My name is Tish Jones and I have been called here to represent

Ancestors
Whose blood sift through the palms of my little brother’s hands
As he plays in the sand and they bless him
Forefathers
Who existed before my four fathers
And raised men to raise men
Hence the sun and the raisin
Then
A generation of beautiful black women
Born and bred to believe that beauty belongs to everyone but them
So
They dye and they fry and they try to fit in
In many ways allowing trains to leave tracks on their thighs
Because the tracks attached to the root of her naps which hang to the mid of her back
Reduce self-respect and she is alright with that
They call her a runner
Making laps on laps
Known as a track star
The best at her craft and she
Is right on
Track

Then
There is the little boy whose father was sent away yesterday
He’s having a bad day so he answered the test questions in the wrong way
Now he’s in the hallway with extra help
Frustrated
Fighting to keep his tears to himself
And she
Well she’s lived in the inner city since the beginning
Light skin
Long hair
And just a little bit skinny
Smart
She makes failing a test seem hard
Don’t believe me peep her report card

Well
She and he were cool
Went to the same school
Hung in the same crew
Did things that two best friends would normally do
Until one day after taking that test
She got labeled advanced and he got labeled a fool
Dropped outta school and did what he felt he had to
Became a star mathematician
A genius in the kitchen
Studied how different greens and whites would help with his addition
Financial advisor for women
Pimpin’ and flippin
Now
He fights his tears inside of a prison

Pause

Forget it
Play track black boy
Or football or basketball
Or just ball black boy
Rob steal fail get money and go to jail
You do the same black girl
Read Cosmo People VIBE and Vixen
Try all your life to find the place that you fit into

You see I represent broken histories
Missing texts from textbooks
Kinesthetic learners that don’t test good
Products of society
Twenty-four hours of good clean sobriety
A language that I play with because mine was taken
And a country that shuns me yet I have so much stake in it

A people
That are a direct result of an action taken
And people who fear those people so they’ve created laws to evade and contain them
Inside of lines
Paths
Roads
Circles
And tracks

My name is Tish Jones
And I have been called to represent the missing piece

Tish Jones is the founder, executive, and artistic director of a developing nonprofit arts organization, TruArtSpeaks.
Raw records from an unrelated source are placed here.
Definition demo_table : list (list cell) :=
  [[CLong 7; CBytes CELL_UNIT_TYPE_STRING [104; 105; 0]]; [CNull; CBytes CELL_UNIT_TYPE_BLOB [1; 2]]].

Definition demo_block : SharedBlock := set_header (mkBlock 2048 false zero_header ∅) cleared_header.

Definition demo_columns_block : SharedBlock := snd (Block.SetColumnNum demo_block 2).

Lemma demo_block_fresh : block_fresh demo_block 0.
Proof.
  split; [|done|done]. split. exists empty_table. split; [|done]. apply (Create_abstracts 2048); [unfold_sizes; lia|reflexivity].
Qed.

Lemma demo_columns_fresh : block_fresh demo_columns_block 2.
Proof.
  destruct (block_columns demo_block 2) as (b' & Hs & Hb); [exact demo_block_fresh|unfold COL_MAX_NUM; lia|].
  unfold demo_columns_block. by rewrite Hs.
Qed.

Lemma demo_rows_cells : Forall2 (row_cells 2) demo_rows demo_table.
Proof. repeat constructor; vm_compute; try done; intros; discriminate. Qed.

(** The columns are set, the statement is asked for its rows from row 0 on. *)
Definition demo_info : SharedBlockInfo :=
  {| startPos := 0; addedRows := 0; requiredPos := 1; totalRows := 0; isCountAllRows := false; columnNum := 2;
     isFull := false; hasException := false |}.

Lemma fill_block_window_witness :
  exists e i' b', FillSharedBlock demo_info (Some demo_columns_block) (map SQLITE_ROW demo_rows) 2 = (e, i', Some b') /\
    block_holds b' 2 demo_table.
Proof.
  destruct (fill_block_window demo_columns_block 2 demo_table demo_info (map SQLITE_ROW demo_rows) 2)
    as (e & i' & b' & Hf & Hok & Hw);
    [exact demo_columns_fresh|unfold COL_MAX_NUM; lia|done|vm_compute; split; discriminate|done|done|exact demo_rows_cells|].
  exists e, i', b'. split; [exact Hf|]. destruct Hw as (Hw & _); [by apply Hok; repeat constructor|].
  assert (Hi : snd (fst (FillSharedBlock demo_info (Some demo_columns_block) (map SQLITE_ROW demo_rows) 2)) =
    set_rows 0 2 2 demo_info) by (vm_compute; reflexivity).
  rewrite Hf in Hi. cbn [fst snd] in Hi. rewrite Hi in Hw. exact Hw.
Defined.
(** What SQLite gives for a value that was stored in a column of the declared type and not
    converted: not a number is stored as null, a blob bound from an empty vector (a null pointer)
    is null, and a zeroblob without bytes has no address. *)
Definition stored (decl : string) (b : binding) : Fill.column :=
  match b with
  | sqlite3_bind_null => Fill.ColNull
  | sqlite3_bind_int64 v => Fill.ColInteger v
  | sqlite3_bind_double d => if Float.is_nan 64 11 d then Fill.ColNull else Fill.ColFloat d
  | sqlite3_bind_text t => Fill.ColText (Some t)
  | sqlite3_bind_zeroblob n => Fill.ColBlob (Some decl) (if n <=? 0 then None else Some (replicate (Z.to_nat n) 0))
  | sqlite3_bind_blob bs => match bs with [] => Fill.ColNull | _ => Fill.ColBlob (Some decl) (Some bs) end
  end.

(** The type a column for the value is declared with. *)
Definition declared (v : ValueObject) : string := nth (Z.to_nat (Value.GetType v)) Value.DECLARE_TYPES EmptyString.

(** A value within the bounds of its packed form; SQLite may store a negative zero as zero. *)
Definition storable (v : ValueObject) : Prop :=
  match v with
  | VDouble d => d <> 2 ^ 63
  | VAsset a => RawDataParser.fits a
  | VAssets l => Forall RawDataParser.fits l /\ RawDataParser.len l <= 17747
  | VFloats l => Forall (fun x => 0 <= x < 2 ^ 32) l /\ RawDataParser.len l < 2 ^ 32
  | VBigInt b => - 2 ^ 31 <= sign_ b < 2 ^ 31 /\ Forall (fun x => 0 <= x < 2 ^ 64) (value_ b) /\
      RawDataParser.len (value_ b) < 2 ^ 64
  | _ => True
  end.

(** What comes back: there is no column type for truth values; a blob without bytes, a big
    integer without words and a double that is not a number read as null; and a download that has
    expired is abnormal. *)
Definition reread (v : ValueObject) : ValueObject :=
  match v with
  | VBool b => VInt (if b then 1 else 0)
  | VDouble d => if Float.is_nan 64 11 d then VNil else VDouble d
  | VBlob [] => VNil
  | VBigInt (mkBig _ []) => VNil
  | VAsset a => VAsset (RawDataParser.expire now a)
  | VAssets l => VAssets (map (RawDataParser.expire now) l)
  | _ => v
  end.

Lemma blob_value decl ty bs v :
  bs <> [] ->
  (if ty =? TYPE_ASSET then (fun r => VAsset (snd r)) <$> RawDataParser.ParserAsset now bs Asset.empty
   else if ty =? TYPE_ASSETS then (fun r => VAssets (snd r)) <$> RawDataParser.ParserAssets now bs []
   else if ty =? TYPE_FLOAT32_ARRAY then (fun r => VFloats (snd r)) <$> RawDataParser.ParserFloats bs []
   else if ty =? TYPE_BIGINT then (fun r => VBigInt (snd r)) <$> RawDataParser.ParserBigInt bs (mkBig 0 [])
   else Some (VBlob bs)) = Some v ->
  column_value now (stored decl (sqlite3_bind_blob bs)) ty = Some v.
Proof. destruct bs; [done|]. intros _ Hv. exact Hv. Qed.

Lemma stored_value v :
  storable v -> column_value now (stored (declared v) (action v)) (decl_type (declared v)) = Some (reread v).
Proof.
  destruct v as [|z|d|s|b|bs|a|l|l|b]; intros Hv; try done.
  - cbn [action BindDouble stored reread]. by destruct (Float.is_nan 64 11 d).
  - simpl. by rewrite Value.string_of_bytes_of_string.
  - by destruct bs.
  - cbn [action BindAsset]. apply blob_value; [done|]. change (decl_type (declared (VAsset a))) with TYPE_ASSET.
    pose proof (RawDataParser.ParserAsset_Package now a Asset.empty [] Hv) as E. rewrite app_nil_r in E.
    by rewrite E.
  - destruct Hv as [Hf Hn]. apply blob_value; [done|]. change (decl_type (declared (VAssets l))) with TYPE_ASSETS.
    by rewrite (RawDataProps.assets_roundtrip now l Hf Hn).
  - destruct Hv as [Hf Hn]. apply blob_value; [done|].
    change (decl_type (declared (VFloats l))) with TYPE_FLOAT32_ARRAY.
    pose proof (RawDataProps.floats_roundtrip l [] [] Hf Hn) as E. rewrite app_nil_r in E. by rewrite E.
  - destruct Hv as (Hs & Hw & Hn). change (decl_type (declared (VBigInt b))) with TYPE_BIGINT.
    pose proof (RawDataProps.bigint_roundtrip b (mkBig 0 []) [] Hs Hw Hn) as E. rewrite app_nil_r in E.
    destruct b as [sg [|x xs]]; [done|]. apply blob_value; [done|]. by rewrite E.
Qed.

End Stored.

(** The types that are remembered: none, or one of a blob. *)
Definition types_ok (st : base) : Prop := Forall (fun ty => ty = COLUMN_TYPE_INVALID \/ TYPE_BLOB <= ty <= TYPE_BIGINT) (types_ st).

(** The alternatives of a value that the type of a column allows.  Null is a value of the null
    type, or of a type of blobs if the column has no bytes. *)
Definition has_type (col : Fill.column) (ty : Z) (v : ValueObject) : Prop :=
  match v with
  | VNil => ty = TYPE_NULL \/ (TYPE_BLOB <= ty <= TYPE_BIGINT /\ column_bytes col = 0)
  | VInt _ => ty = TYPE_INTEGER
  | VDouble _ => ty = TYPE_FLOAT
  | VString _ => ty = TYPE_STRING
  | VBool _ => False
  | VBlob _ => ty = TYPE_BLOB
  | VAsset _ => ty = TYPE_ASSET
  | VAssets _ => ty = TYPE_ASSETS
  | VFloats _ => ty = TYPE_FLOAT32_ARRAY
  | VBigInt _ => ty = TYPE_BIGINT
  end.

Lemma decl_type_range decl : TYPE_BLOB <= decl_type decl <= TYPE_BIGINT.
Proof. unfold decl_type. by repeat case_match. Qed.

Lemma blob_typed `{Serializable.JsonText} now decl blob ty v :
  TYPE_BLOB <= ty <= TYPE_BIGINT -> GetValueFromBlob now blob ty = Some v -> has_type (Fill.ColBlob decl blob) ty v.
Proof.
  unfold GetValueFromBlob, TYPE_BLOB, TYPE_BIGINT. intros Hty Hv.
  destruct blob as [[|x bs]|]; [by injection Hv as <-; right| |by injection Hv as <-; right].
  assert (ty = 4 \/ ty = 5 \/ ty = 6 \/ ty = 7 \/ ty = 8) as H5 by lia.
  destruct H5 as [-> | [-> | [-> | [-> | ->]]]]; cbn [Z.eqb Pos.eqb] in Hv;
    try (apply fmap_Some in Hv as (r & _ & ->)); try (injection Hv as <-); done.
Qed.

Section Typed.
Context {W : Type} `{Sqlite W} `{Serializable.JsonText} (now : Z).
She teaches performance art and creative writing in Twin Cities area schools, as well as in prisons and at other facilities with youth programming. She is a spoken word artist, activist, educator, and organizer, and a 2009 Recipient for the Verve Grant for Spoken Word Poets and the MN Urban Griot Award for Female Spoken Word Artist of the Year. Tish collaborated with filmmaker Rachel Raimist in 2009 on a spoken word and film project funded by the Minnesota State Arts Board, State of the Cities.